▸ **Work instruction**: Repeat exactly the lines below that lie between the line with "else Ok tt, w')" and the line with "rewrite Hparent, Hgone.", counting both of those lines as part of the answer.

*** Block opens ***

Lemma handleDir_only_adds_directories_witness :
  let w' := (filesystem.handleDir (cases.header tar.TypeDir "var/log/" "" 448)
               (Reader "" None) "/rootfs" cases.linked).2 in
  names w' !! ["rootfs"; "var"; "log"] = Some (NDir 493)
  ∧ names w' !! ["rootfs"; "bin"; "sh"] = Some (NFile 0).
Proof.
  intros w'.
  destruct (handleDir_only_adds_directories
              (cases.header tar.TypeDir "var/log/" "" 448)
              (Reader "" None) "/rootfs" cases.linked w' (Ok tt))
    as (Hkeep & Hnew & _ & _ & Hdir).
  - apply (bool_decide_unpack _). by vm_compute.
  - by vm_compute.
  - split.
    + destruct (Hdir eq_refl) as [perm Hp].
      assert (Join ["/rootfs"; "var/log/"] = ["rootfs"; "var"; "log"]) as Heq
        by (by vm_compute).
      simpl in Hp. rewrite Heq in Hp.
      rewrite Hp. f_equal. apply (Hnew _ _ Hp). by vm_compute.
    + apply Hkeep. by vm_compute.
Defined.

(** X3: a symbolic-link entry stores the link name as it stands in the
    header (it is not resolved against the target root, and nothing
    needs to exist there), in place of whatever file, link or empty
    directory stood at the destination.  An entry with an empty link name
    is refused by the operating system, after the destination was
    removed. *)
Theorem handleSymlink_stores_link_name (hdr : tar.Header) (r : reader)
    (root : string) (w : world) :
  let target := Join [root; tar.Name hdr] in
  target ≠ [] →
  (os_MkdirAll (Dir target) filesystem.dirPerm w).1 = Ok tt →
  replaceable w target →
  ∃ w',
    filesystem.handleSymlink hdr r root w
    = (if decide (tar.Linkname hdr = "") then Err (Errno ENOENT) else Ok tt, w')
    ∧ names w' !! target
      = (if decide (tar.Linkname hdr = "") then None
         else Some (NSymlink (tar.Linkname hdr)))
    ∧ inodes w' = inodes w
    ∧ ∀ q n, q ≠ target → names w !! q = Some n → names w' !! q = Some n.
Proof.
  intros target Hroot Hmk Hrep.
  unfold filesystem.handleSymlink, bind, ignore_err. fold target.
  unfold os_MkdirAll in *.
  destruct (mkdir_walk _ _ _ _) as [r0 ns] eqn:Emk. simpl in Hmk. subst r0.
  pose proof (mkdir_walk_mono _ _ _ _ _ _ Emk) as Hmono.
  destruct (os_Remove target (set_names ns w)) as [r1 w1] eqn:Hrm.
  destruct (destination_cleared _ _ _ _ _ Hroot Emk Hrep Hrm)
    as (Hnp & Hgone & Hrest & Hino & Hdt & perm & Hparent).
  assert (os_Symlink (tar.Linkname hdr) target w1
          = if decide (tar.Linkname hdr = "") then (Err (Errno ENOENT), w1)
            else (Ok tt, set_names
                           (<[target := NSymlink (tar.Linkname hdr)]> (names w1))
                           w1))
    as Hsym.
  { unfold os_Symlink, parent_check. rewrite Hparent, Hgone.
    by destruct (tar.Linkname hdr). }
  assert (∀ q n, q ≠ target → names w !! q = Some n → names w1 !! q = Some n)
    as Hkept.
  { intros q n Hq Hn. rewrite Hrest by done. by eapply lookup_weaken. }
  destruct (decide (tar.Linkname hdr = "")) as [Hempty|Hfull].
  - exists w1. split.
    { destruct r1 as [[]|e|msg]; [exact Hsym|exact Hsym|by destruct (Hnp msg)]. }
    done.
  - eexists. split.
    { destruct r1 as [[]|e|msg]; [exact Hsym|exact Hsym|by destruct (Hnp msg)]. }
    simpl. split; [apply lookup_insert_eq|]. split; [done|].
    intros q n Hq Hn. rewrite lookup_insert_ne by done. by apply Hkept.
Qed.

Lemma handleSymlink_stores_link_name_witness :
  let w' := (filesystem.handleSymlink
               (cases.header tar.TypeSymlink "bin/sh" "/nowhere/dash" 511)
               (Reader "" None) "/rootfs" cases.linked).2 in
  names w' !! ["rootfs"; "bin"; "sh"] = Some (NSymlink "/nowhere/dash")
  ∧ names w' !! ["rootfs"; "bin"; "busybox"] = Some (NFile 0).
Proof.
  intros w'.
  destruct (handleSymlink_stores_link_name
              (cases.header tar.TypeSymlink "bin/sh" "/nowhere/dash" 511)
              (Reader "" None) "/rootfs" cases.linked)
    as (w2 & Hrun & Hlink & _ & Hrest).
  - by vm_compute.
  - by vm_compute.
  - intros perm Hd. by vm_compute in Hd.
  - assert (w' = w2) as -> by (unfold w'; by rewrite Hrun).
    split; [exact Hlink|]. apply Hrest; by vm_compute.
Defined.

(** X4: extraction of an archive has no rollback and does no more than
    it must.  The entries split into those handled without error, whose
    effects stay, and the rest; the rest is empty when the archive was
    read to its end, and otherwise starts with the entry that failed,
    either for its kind or in its handler, after which no entry is
    looked at. *)
Theorem handleTarHeader_no_rollback (tarReader : tar.Reader)
    (root : string) (w : world) :
  let out := filesystem.handleTarHeader tarReader root w in
  ∃ pre post w1,
    tar.entries tarReader = pre ++ post
    ∧ filesystem.handle_entries pre None root w = (Ok tt, w1)
    ∧ match post with
      | [] => out = (end_of_archive (tar.trailer tarReader), w1)
      | e :: _ =>
          match filesystem.handlers (tar.Typeflag (tar.hdr e)) with
          | None =>
              out = (Err (Errorf ("unknown tar entry type: "
                                  +:+ String (tar.Typeflag (tar.hdr e)) "")), w1)
          | Some handler =>
              ∃ err, handler (tar.hdr e) (tar.body e) root w1 = (Err err, out.2)
                     ∧ out.1 = Err (Wrapf ("failed to handle tar entry "
                                           +:+ tar.Name (tar.hdr e)) err)
          end
      end.
Proof.
  unfold filesystem.handleTarHeader.
  destruct tarReader as [es trailer]. simpl. revert w.
  induction es as [|e es IH]; intros w.
  - exists [], [], w. split; [done|]. split; [done|]. simpl. by destruct trailer.
  - destruct (filesystem.handlers (tar.Typeflag (tar.hdr e))) as [h|] eqn:Hh.
    2:{ exists [], (e :: es), w. split; [done|]. split; [done|]. rewrite Hh.
        cbn [filesystem.handle_entries]. by rewrite Hh. }
    destruct (h (tar.hdr e) (tar.body e) root w) as [r1 w2] eqn:E1.
    destruct (fs_only_handler _ _ (tar.hdr e) (tar.body e) root Hh _ _ _ E1)
      as (Hnp & _).
    assert (∀ t, filesystem.handle_entries (e :: es) t root w
                 = match r1 with
                   | Ok _ => filesystem.handle_entries es t root w2
                   | Err err =>
                       (Err (Wrapf ("failed to handle tar entry "
                                    +:+ tar.Name (tar.hdr e)) err), w2)
                   | Panic msg => (Panic msg, w2)
                   end) as Hstep.
    { intros t. cbn [filesystem.handle_entries]. rewrite Hh.
      unfold bind at 1, wrap. rewrite E1. by destruct r1. }
    destruct r1 as [[]|err|msg]; [| |by destruct (Hnp msg)].
    + destruct (IH w2) as (pre & post & w1 & Hes & Hpre & Hpost).
      exists (e :: pre), post, w1. split; [by rewrite Hes|].
      split; [|by rewrite Hstep].
      assert (filesystem.handle_entries (e :: pre) None root w
              = filesystem.handle_entries pre None root w2) as ->; [|done].
      cbn [filesystem.handle_entries]. rewrite Hh.
      unfold bind at 1, wrap. by rewrite E1.
    + exists [], (e :: es), w. split; [done|]. split; [done|]. rewrite Hh.
      exists err. by rewrite Hstep.
Qed.

(** ** Package dockerfile *)

Section more_dockerfile.
Import dockerfile.

Lemma Split_cons s sep : ∃ x xs, Split s sep = x :: xs.
Proof.
  induction s as [|c s (x & xs & IH)]; simpl; [by eauto|].
  destruct (Ascii.eqb c sep); [by eauto|]. rewrite IH. by eauto.
Qed.

Lemma Split_with_sep s sep :
  contains sep s = true → ∃ x y l, Split s sep = x :: y :: l.
Proof.
  induction s as [|c s IH]; simpl; [done|].
  rewrite (Ascii.eqb_sym sep c).
  destruct (Ascii.eqb c sep); simpl.
  - intros _. destruct (Split_cons s sep) as (x & xs & ->). by eauto.
  - intros Hc. destruct (IH Hc) as (x & y & l & ->). by eauto.
Qed.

*** Block closes ***

▸ **Solved problem**:
    = (if decide (tar.Linkname hdr = "") then Err (Errno ENOENT) else Ok tt, w')
    ∧ names w' !! target
      = (if decide (tar.Linkname hdr = "") then None
         else Some (NSymlink (tar.Linkname hdr)))
    ∧ inodes w' = inodes w
    ∧ ∀ q n, q ≠ target → names w !! q = Some n → names w' !! q = Some n.
Proof.
  intros target Hroot Hmk Hrep.
  unfold filesystem.handleSymlink, bind, ignore_err. fold target.
  unfold os_MkdirAll in *.
  destruct (mkdir_walk _ _ _ _) as [r0 ns] eqn:Emk. simpl in Hmk. subst r0.
  pose proof (mkdir_walk_mono _ _ _ _ _ _ Emk) as Hmono.
  destruct (os_Remove target (set_names ns w)) as [r1 w1] eqn:Hrm.
  destruct (destination_cleared _ _ _ _ _ Hroot Emk Hrep Hrm)
    as (Hnp & Hgone & Hrest & Hino & Hdt & perm & Hparent).
  assert (os_Symlink (tar.Linkname hdr) target w1
          = if decide (tar.Linkname hdr = "") then (Err (Errno ENOENT), w1)
            else (Ok tt, set_names
                           (<[target := NSymlink (tar.Linkname hdr)]> (names w1))
                           w1))
    as Hsym.
  { unfold os_Symlink, parent_check. rewrite Hparent, Hgone.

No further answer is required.